For each line in the records that contains "assert", make a copy.

(Saved entries)
══════════
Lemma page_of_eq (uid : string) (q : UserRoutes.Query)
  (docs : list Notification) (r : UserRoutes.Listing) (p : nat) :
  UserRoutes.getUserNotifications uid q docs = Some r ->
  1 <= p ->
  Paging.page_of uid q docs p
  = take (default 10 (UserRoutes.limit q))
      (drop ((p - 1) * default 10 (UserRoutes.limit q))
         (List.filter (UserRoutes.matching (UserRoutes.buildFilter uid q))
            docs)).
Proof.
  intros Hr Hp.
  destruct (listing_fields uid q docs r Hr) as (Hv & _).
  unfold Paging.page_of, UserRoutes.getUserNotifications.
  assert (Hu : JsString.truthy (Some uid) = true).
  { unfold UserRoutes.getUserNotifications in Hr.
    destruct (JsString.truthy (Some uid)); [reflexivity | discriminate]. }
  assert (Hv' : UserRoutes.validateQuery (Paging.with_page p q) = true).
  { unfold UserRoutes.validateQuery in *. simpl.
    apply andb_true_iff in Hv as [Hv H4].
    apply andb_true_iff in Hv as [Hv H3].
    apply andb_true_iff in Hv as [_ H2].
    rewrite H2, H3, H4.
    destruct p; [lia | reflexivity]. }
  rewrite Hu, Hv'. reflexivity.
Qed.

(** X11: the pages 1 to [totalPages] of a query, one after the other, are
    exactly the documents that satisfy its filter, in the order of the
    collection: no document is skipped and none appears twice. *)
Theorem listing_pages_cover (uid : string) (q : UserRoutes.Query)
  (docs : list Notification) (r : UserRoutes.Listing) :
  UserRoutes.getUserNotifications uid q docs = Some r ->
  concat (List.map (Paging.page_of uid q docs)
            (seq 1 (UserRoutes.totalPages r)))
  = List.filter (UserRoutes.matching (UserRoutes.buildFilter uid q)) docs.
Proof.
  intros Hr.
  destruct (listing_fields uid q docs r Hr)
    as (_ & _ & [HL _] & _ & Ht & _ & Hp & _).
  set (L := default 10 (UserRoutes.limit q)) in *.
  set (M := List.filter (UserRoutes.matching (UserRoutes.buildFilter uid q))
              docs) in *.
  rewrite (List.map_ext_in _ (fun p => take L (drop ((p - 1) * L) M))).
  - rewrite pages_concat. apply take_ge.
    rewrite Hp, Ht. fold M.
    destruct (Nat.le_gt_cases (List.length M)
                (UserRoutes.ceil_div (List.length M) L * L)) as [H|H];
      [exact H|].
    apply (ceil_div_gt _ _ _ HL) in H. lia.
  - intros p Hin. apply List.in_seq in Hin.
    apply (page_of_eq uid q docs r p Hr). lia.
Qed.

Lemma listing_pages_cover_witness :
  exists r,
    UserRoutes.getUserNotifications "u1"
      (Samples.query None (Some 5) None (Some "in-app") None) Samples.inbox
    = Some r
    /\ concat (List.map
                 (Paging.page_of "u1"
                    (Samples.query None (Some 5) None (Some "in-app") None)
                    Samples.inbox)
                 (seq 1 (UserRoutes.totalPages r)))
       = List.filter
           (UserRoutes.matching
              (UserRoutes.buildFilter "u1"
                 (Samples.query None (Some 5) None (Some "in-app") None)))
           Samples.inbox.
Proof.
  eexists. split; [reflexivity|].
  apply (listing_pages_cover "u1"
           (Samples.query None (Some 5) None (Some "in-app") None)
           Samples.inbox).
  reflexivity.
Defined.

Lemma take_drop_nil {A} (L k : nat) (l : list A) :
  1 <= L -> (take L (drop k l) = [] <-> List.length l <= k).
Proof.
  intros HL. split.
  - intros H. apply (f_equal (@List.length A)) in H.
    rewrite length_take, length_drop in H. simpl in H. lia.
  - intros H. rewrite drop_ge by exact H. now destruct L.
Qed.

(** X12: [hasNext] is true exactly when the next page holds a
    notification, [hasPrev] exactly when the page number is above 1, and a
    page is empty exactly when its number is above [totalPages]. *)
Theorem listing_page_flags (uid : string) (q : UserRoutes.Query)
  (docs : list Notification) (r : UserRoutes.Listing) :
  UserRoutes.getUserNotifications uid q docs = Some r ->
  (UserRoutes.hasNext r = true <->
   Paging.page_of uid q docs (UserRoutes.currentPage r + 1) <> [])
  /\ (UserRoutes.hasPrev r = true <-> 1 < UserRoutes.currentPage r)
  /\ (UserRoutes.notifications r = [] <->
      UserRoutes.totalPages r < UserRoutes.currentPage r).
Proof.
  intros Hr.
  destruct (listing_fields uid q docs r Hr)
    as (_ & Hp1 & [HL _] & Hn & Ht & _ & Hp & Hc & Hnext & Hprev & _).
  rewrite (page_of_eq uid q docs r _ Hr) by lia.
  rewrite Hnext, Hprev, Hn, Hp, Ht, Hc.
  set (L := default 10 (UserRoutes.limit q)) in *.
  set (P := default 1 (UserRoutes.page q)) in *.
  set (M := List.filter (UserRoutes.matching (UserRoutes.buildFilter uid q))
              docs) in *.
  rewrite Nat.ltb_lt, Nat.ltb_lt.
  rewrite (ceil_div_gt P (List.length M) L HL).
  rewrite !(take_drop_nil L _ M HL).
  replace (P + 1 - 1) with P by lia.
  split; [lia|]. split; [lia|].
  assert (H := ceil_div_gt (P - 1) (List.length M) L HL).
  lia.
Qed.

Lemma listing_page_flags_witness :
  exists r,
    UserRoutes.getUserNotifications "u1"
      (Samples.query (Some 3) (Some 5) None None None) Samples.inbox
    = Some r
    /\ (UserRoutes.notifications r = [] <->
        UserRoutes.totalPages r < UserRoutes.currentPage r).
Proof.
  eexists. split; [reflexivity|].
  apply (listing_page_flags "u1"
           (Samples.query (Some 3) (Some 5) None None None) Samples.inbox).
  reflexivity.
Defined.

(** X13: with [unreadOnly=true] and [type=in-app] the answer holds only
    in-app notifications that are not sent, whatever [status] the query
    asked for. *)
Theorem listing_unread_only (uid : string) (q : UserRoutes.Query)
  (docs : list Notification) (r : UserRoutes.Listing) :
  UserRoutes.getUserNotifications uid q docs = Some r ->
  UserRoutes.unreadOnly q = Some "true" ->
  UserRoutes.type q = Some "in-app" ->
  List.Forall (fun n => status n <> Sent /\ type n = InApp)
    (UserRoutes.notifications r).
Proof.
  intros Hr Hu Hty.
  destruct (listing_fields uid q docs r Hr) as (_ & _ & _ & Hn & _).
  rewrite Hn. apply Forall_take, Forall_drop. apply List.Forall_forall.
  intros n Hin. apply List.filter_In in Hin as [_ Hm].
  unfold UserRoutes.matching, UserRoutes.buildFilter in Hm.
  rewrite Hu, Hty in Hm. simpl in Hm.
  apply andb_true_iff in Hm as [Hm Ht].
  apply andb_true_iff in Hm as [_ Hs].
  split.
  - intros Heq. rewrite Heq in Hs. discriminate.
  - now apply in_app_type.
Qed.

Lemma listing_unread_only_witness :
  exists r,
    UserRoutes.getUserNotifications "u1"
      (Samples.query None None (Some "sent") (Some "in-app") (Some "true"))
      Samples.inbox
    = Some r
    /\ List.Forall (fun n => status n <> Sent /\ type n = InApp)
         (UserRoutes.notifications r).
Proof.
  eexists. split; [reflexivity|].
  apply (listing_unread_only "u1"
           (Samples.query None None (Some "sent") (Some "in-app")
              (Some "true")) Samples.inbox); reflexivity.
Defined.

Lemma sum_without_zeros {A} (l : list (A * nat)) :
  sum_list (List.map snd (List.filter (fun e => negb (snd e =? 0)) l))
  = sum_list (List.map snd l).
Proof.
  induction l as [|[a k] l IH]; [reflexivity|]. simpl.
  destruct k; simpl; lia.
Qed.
══════════
▶ **Result of this exercise**
  assert (Hu : JsString.truthy (Some uid) = true).
  assert (Hv' : UserRoutes.validateQuery (Paging.with_page p q) = true).
  assert (H := ceil_div_gt (P - 1) (List.length M) L HL).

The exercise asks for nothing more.